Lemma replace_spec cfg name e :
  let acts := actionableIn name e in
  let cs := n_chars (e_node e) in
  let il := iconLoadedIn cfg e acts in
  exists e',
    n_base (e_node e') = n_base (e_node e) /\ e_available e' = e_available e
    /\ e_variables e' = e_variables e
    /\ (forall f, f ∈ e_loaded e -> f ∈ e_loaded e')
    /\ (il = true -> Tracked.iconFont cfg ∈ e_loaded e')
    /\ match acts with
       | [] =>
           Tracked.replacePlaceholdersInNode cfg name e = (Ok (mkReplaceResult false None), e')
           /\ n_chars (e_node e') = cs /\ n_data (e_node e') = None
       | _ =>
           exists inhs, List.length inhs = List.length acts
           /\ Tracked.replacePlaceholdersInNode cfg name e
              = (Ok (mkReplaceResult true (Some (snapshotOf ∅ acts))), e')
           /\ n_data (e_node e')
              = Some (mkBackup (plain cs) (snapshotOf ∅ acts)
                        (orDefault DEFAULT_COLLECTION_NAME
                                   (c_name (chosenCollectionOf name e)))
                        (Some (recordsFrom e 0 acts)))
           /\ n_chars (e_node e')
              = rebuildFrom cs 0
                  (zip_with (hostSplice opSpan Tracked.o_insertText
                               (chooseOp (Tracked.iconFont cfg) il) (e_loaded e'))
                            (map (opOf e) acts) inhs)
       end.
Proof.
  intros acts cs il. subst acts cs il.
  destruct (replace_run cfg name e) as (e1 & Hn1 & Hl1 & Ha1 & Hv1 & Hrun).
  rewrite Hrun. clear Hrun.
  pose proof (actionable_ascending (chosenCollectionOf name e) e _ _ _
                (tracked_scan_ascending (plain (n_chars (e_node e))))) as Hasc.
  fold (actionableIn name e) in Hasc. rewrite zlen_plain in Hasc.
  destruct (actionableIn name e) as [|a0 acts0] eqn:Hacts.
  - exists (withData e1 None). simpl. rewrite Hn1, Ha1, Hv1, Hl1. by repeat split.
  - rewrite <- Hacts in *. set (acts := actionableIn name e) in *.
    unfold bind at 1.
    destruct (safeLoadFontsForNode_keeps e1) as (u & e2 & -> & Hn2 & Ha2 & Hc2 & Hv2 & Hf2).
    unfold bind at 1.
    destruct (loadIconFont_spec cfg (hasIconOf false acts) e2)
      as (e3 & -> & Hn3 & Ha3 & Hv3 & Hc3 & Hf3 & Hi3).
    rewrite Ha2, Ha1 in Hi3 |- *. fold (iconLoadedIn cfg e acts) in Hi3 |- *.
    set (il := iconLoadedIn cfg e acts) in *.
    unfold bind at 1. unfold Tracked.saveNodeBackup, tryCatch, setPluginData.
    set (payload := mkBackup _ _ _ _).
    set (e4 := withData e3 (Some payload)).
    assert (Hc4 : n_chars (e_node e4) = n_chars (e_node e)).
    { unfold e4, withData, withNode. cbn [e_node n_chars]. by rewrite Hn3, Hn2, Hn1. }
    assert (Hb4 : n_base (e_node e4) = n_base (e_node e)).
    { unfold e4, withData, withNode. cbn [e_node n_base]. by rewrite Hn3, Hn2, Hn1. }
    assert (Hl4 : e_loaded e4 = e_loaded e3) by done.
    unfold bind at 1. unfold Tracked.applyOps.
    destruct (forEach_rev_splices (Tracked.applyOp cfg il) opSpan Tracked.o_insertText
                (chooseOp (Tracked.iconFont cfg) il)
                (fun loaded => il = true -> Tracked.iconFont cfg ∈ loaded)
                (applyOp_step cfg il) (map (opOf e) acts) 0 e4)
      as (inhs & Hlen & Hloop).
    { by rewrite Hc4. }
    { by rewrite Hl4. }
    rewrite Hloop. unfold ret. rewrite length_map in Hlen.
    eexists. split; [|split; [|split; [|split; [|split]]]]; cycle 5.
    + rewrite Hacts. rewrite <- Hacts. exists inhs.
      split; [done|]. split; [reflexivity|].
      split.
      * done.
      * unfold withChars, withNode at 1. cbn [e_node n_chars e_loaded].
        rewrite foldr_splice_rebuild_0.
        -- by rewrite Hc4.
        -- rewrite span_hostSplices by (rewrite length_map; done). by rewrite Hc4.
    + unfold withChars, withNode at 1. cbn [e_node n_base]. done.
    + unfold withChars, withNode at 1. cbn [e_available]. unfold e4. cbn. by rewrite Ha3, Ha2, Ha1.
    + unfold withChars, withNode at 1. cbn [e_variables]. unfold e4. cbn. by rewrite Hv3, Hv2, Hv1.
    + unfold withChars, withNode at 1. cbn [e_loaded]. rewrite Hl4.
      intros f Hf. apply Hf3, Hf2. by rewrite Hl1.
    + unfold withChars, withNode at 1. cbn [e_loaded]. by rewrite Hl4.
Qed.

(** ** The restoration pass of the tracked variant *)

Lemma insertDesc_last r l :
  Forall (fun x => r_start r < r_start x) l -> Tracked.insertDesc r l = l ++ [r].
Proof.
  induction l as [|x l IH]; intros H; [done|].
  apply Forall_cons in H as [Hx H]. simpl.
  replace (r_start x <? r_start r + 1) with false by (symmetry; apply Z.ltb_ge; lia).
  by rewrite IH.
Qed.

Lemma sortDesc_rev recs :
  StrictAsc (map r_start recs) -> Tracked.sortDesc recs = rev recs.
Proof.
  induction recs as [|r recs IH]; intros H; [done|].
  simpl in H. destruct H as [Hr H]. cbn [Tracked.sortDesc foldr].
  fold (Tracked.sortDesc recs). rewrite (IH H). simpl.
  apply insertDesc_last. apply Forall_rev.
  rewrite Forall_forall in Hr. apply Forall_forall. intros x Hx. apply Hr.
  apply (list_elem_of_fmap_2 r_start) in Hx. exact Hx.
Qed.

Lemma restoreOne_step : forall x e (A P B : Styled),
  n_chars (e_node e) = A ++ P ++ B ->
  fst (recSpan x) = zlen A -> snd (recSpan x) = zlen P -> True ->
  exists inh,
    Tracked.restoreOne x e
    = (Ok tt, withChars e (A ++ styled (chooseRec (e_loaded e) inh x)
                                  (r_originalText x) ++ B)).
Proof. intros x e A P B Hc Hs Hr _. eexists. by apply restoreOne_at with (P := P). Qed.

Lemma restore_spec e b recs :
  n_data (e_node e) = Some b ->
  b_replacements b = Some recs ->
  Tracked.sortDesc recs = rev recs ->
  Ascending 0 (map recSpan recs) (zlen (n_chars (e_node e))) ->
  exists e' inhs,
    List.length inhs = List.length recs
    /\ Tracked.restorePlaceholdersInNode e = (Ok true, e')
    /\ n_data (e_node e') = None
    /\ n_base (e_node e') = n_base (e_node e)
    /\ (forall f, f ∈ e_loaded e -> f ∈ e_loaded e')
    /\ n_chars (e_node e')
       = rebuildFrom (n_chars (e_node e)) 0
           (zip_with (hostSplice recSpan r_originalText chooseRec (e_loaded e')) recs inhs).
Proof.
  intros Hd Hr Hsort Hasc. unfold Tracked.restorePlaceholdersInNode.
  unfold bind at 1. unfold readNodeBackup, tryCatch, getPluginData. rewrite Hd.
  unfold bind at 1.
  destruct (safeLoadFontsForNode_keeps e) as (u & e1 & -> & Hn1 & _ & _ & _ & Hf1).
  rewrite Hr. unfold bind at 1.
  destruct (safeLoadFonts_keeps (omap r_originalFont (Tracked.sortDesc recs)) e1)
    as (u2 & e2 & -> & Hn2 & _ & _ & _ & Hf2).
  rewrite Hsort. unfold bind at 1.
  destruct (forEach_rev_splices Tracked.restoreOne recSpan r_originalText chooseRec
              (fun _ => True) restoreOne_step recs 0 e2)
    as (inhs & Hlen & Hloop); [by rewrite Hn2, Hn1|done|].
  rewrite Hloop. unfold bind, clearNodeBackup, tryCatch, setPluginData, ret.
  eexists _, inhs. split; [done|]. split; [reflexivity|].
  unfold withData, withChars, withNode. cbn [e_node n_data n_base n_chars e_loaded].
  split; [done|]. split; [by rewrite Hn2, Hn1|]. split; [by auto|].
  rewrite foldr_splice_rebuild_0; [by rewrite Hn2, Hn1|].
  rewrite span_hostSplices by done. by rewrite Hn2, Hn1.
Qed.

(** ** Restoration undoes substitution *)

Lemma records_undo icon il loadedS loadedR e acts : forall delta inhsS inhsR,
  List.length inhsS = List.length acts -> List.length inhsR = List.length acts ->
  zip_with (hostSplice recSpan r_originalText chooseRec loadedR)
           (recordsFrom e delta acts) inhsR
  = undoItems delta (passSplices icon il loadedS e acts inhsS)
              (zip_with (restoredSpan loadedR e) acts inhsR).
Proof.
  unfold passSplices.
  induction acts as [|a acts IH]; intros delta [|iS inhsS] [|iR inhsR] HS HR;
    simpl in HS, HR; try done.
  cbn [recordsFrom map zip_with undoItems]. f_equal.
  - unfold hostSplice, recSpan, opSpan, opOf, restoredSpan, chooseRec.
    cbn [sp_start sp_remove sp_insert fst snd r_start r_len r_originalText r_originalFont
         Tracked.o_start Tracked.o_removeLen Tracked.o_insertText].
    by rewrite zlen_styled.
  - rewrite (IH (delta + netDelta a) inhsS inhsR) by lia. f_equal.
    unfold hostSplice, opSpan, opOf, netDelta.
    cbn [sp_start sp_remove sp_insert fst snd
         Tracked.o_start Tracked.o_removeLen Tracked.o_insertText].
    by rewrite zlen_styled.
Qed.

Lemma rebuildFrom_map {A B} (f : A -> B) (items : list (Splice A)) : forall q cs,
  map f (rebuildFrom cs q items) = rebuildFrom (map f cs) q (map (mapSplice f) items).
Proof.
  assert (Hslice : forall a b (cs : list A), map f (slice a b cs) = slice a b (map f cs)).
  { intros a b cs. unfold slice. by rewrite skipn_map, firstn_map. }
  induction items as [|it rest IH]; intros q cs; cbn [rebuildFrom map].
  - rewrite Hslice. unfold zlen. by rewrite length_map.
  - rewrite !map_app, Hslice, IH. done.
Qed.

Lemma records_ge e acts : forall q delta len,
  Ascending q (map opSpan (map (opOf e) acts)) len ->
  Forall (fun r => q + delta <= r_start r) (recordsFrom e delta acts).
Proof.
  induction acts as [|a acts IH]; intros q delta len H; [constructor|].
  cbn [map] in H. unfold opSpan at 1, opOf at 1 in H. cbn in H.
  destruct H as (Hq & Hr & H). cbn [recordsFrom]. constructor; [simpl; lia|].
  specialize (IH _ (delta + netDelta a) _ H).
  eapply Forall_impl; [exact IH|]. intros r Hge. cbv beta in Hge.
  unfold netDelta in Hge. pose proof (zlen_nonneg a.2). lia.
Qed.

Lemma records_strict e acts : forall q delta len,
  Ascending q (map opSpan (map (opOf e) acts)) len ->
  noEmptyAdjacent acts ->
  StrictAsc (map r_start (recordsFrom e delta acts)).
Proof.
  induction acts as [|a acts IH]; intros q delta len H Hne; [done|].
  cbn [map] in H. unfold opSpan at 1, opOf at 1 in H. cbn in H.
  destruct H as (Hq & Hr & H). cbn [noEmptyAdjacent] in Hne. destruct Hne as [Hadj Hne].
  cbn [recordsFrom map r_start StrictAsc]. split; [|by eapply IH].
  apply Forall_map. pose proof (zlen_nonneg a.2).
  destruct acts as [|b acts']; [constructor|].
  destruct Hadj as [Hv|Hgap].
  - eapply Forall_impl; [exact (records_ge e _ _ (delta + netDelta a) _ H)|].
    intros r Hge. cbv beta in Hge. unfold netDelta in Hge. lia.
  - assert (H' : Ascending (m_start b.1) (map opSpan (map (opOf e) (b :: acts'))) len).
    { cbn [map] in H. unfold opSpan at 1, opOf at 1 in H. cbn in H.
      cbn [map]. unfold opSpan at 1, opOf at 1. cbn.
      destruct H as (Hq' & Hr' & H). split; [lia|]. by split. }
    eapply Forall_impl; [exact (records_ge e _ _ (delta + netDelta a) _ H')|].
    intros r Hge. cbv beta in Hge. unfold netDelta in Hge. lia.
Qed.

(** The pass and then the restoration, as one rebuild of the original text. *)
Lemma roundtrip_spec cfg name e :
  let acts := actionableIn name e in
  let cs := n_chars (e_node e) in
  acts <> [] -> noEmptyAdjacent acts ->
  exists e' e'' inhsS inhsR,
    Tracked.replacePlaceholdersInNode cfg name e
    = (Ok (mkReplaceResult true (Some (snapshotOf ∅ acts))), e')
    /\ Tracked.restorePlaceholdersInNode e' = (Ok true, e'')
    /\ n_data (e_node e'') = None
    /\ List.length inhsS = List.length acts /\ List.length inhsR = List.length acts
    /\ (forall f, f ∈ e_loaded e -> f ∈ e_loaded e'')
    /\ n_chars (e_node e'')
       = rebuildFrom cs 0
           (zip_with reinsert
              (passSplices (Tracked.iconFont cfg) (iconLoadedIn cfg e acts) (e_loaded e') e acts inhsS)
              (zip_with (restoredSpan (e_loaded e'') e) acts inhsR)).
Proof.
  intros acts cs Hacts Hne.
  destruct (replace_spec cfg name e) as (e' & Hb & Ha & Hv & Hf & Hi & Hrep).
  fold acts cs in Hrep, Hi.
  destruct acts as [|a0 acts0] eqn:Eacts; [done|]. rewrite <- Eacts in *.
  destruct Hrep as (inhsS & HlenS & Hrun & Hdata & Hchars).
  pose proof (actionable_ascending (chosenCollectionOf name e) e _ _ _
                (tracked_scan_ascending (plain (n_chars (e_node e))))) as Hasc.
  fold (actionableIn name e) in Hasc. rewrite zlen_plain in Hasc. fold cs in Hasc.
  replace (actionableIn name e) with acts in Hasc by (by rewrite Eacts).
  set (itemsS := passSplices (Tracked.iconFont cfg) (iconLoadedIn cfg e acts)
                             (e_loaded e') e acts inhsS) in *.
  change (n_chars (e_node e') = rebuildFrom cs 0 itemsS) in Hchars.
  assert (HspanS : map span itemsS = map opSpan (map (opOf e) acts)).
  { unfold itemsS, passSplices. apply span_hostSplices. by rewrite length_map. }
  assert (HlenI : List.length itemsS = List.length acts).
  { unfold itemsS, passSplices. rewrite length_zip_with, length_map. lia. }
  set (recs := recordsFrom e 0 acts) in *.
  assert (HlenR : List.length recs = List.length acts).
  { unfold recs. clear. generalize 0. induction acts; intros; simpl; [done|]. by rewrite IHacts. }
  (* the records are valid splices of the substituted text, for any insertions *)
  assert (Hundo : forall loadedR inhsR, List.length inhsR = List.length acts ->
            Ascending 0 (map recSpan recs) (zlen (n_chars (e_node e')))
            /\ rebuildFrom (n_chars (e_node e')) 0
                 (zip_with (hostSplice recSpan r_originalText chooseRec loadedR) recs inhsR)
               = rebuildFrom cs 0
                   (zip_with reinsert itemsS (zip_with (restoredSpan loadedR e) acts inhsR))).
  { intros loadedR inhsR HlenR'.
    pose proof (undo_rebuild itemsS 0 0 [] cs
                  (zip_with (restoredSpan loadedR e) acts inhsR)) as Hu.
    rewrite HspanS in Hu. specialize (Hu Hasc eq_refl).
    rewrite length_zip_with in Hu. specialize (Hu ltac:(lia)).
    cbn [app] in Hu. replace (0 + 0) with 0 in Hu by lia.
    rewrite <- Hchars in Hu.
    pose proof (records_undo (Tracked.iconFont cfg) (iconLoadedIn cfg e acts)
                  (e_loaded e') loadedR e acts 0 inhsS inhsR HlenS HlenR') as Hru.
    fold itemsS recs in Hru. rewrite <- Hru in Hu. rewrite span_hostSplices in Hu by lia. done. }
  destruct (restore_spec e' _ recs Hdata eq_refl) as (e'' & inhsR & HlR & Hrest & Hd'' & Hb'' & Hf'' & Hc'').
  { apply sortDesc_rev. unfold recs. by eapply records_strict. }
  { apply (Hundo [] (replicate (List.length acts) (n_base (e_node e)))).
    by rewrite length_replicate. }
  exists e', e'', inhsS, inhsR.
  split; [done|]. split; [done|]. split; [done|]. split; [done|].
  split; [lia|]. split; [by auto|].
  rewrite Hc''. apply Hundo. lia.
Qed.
==
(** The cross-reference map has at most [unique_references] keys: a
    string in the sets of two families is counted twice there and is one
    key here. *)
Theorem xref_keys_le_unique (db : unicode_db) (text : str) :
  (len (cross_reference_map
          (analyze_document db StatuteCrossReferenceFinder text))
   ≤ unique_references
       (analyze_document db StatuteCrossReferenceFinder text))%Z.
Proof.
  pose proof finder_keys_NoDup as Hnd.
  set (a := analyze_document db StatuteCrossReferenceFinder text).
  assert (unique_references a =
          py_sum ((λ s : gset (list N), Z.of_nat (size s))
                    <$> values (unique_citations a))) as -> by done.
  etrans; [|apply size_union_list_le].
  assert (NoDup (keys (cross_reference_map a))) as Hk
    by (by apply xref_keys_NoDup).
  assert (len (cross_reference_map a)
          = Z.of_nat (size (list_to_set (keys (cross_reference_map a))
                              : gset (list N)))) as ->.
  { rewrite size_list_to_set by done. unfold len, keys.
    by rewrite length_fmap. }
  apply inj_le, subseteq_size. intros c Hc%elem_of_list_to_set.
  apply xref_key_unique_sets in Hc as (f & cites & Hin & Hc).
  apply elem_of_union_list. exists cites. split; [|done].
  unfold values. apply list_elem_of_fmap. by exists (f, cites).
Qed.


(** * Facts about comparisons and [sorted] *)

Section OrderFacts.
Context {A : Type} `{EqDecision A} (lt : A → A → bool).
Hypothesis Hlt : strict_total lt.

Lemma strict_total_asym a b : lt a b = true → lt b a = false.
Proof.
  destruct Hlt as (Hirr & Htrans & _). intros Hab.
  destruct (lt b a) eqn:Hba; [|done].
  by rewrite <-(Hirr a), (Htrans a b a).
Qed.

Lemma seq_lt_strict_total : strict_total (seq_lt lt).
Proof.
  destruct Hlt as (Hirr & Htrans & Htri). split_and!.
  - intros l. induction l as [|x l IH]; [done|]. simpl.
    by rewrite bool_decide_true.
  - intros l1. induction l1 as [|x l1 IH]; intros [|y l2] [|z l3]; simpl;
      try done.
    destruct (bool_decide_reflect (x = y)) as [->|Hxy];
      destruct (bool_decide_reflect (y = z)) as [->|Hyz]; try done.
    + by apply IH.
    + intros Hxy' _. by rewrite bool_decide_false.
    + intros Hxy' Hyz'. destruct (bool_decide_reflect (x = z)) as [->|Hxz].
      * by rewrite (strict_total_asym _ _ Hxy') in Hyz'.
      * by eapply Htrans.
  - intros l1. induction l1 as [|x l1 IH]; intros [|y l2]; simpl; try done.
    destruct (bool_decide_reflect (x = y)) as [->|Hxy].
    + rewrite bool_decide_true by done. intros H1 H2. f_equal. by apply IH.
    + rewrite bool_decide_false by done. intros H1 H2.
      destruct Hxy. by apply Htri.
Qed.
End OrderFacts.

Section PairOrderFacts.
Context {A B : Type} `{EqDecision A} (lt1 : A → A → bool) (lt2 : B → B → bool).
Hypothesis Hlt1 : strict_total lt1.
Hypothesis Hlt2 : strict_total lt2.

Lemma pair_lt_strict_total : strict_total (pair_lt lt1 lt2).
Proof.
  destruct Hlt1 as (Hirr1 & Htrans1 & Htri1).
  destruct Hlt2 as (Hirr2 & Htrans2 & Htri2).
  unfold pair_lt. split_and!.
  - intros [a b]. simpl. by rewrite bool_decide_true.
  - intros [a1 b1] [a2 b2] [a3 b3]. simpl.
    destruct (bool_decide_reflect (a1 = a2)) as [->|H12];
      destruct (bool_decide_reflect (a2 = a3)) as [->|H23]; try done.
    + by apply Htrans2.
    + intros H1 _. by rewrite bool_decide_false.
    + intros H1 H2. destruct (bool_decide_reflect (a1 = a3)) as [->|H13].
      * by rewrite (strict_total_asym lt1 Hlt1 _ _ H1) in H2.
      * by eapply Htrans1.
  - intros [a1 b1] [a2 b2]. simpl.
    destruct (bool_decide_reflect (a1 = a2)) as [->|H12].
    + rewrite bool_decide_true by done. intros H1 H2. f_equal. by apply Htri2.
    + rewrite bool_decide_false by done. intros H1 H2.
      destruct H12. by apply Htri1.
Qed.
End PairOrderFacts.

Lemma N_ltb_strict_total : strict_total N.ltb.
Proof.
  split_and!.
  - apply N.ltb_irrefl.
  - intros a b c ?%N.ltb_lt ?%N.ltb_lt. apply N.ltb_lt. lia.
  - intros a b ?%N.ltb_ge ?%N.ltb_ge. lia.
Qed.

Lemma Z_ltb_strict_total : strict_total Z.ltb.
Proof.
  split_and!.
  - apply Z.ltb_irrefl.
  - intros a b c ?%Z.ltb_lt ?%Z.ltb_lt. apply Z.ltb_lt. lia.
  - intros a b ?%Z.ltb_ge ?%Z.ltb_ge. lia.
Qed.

**THE PROBLEM**
In the listing above, find the line with "cs in Hasc." and the line with "Ascending 0 (map recSpan recs) (zlen (n_chars (e_node e')))", then reproduce both and every line between them exactly.

**OUTPUT OF THE TASK**
  fold (actionableIn name e) in Hasc. rewrite zlen_plain in Hasc. fold cs in Hasc.
  replace (actionableIn name e) with acts in Hasc by (by rewrite Eacts).
  set (itemsS := passSplices (Tracked.iconFont cfg) (iconLoadedIn cfg e acts)
                             (e_loaded e') e acts inhsS) in *.
  change (n_chars (e_node e') = rebuildFrom cs 0 itemsS) in Hchars.
  assert (HspanS : map span itemsS = map opSpan (map (opOf e) acts)).
  { unfold itemsS, passSplices. apply span_hostSplices. by rewrite length_map. }
  assert (HlenI : List.length itemsS = List.length acts).
  { unfold itemsS, passSplices. rewrite length_zip_with, length_map. lia. }
  set (recs := recordsFrom e 0 acts) in *.
  assert (HlenR : List.length recs = List.length acts).
  { unfold recs. clear. generalize 0. induction acts; intros; simpl; [done|]. by rewrite IHacts. }
  (* the records are valid splices of the substituted text, for any insertions *)
  assert (Hundo : forall loadedR inhsR, List.length inhsR = List.length acts ->
            Ascending 0 (map recSpan recs) (zlen (n_chars (e_node e')))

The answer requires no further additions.